#### Records for this exercise ####

(* ===== verification/TestSuite.v ===== *)
(** * TestSuite: the tests of the repository, on the model

    The three test files of the repository (the ranking tests at the end of
    [src/src/utils/constants.ts], the service tests and the resolver tests of
    [src/src/__tests__/openMeteoAPI.test.ts]) describe what the authors expect
    of the program.  The ranking tests are functions of the service under
    test: an [it(...)] block is the conjunction of its [expect] lines, and
    the [describe] block is the list of the tests with their names; they
    pass on the ranking in exact decimals ([test_ranking_exact]) and on the
    ranking of the program in binary64 ([test_ranking_binary64]).  Each
    [it(...)] block of the other two files is an [Example]: the mocked
    answers of [axios.get] are the definitions of this file, a mock is a
    [handler] that gives the mocked answer, and the [expect] lines are the
    statement, which the model proves by evaluation.  A model that disagreed
    with the program on one of these inputs would fail here.

    The date strings [today] and [tomorrow] of the tests are variables: every
    example holds for every date.  A mocked rejection for which the test makes
    [axios.isAxiosError] return [true] is an [AxiosError]; [undefined] passed
    for a number is [NaN], what [isNaN] and the comparisons make of it.  The
    resolver tests go through the server: each is stated on the resolver it
    reaches, [result.errors] being undefined means that it returns, and
    [errors[0].message] and [errors[0].extensions.code] are the message and
    the code of the [GraphQLError] it throws.  The queries of the resolver
    tests are requests ([SEARCH_CITIES_QUERY], [GET_CITY_WEATHER_QUERY] and
    the two queries of the sequence test, which select some of the fields);
    [test_query_responses] and [test_query_sequence_responses] state the
    responses of [Execute.execute] to them. *)

From Stdlib Require Import String Ascii List ZArith Bool.
From S2P Require Import Prelude JsNumber JsString JsArray Types Constants.
From S2P Require Import ActivityRanking Ranking Http Errors NumberText JsNumberText.
From S2P Require Import Schema Selection OpenMeteoAPI Resolvers Execute.
From S2P Require Binary64 Forecast64.
Import ListNotations.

####

What is required:
Retype only the lines above between the line with "for a number" and the line with "the code of", counting those two lines as well, and keep every character as it is.

Answer to this problem:
    for a number is [NaN], what [isNaN] and the comparisons make of it.  The
    resolver tests go through the server: each is stated on the resolver it
    reaches, [result.errors] being undefined means that it returns, and
    [errors[0].message] and [errors[0].extensions.code] are the message and
    the code of the [GraphQLError] it throws.  The queries of the resolver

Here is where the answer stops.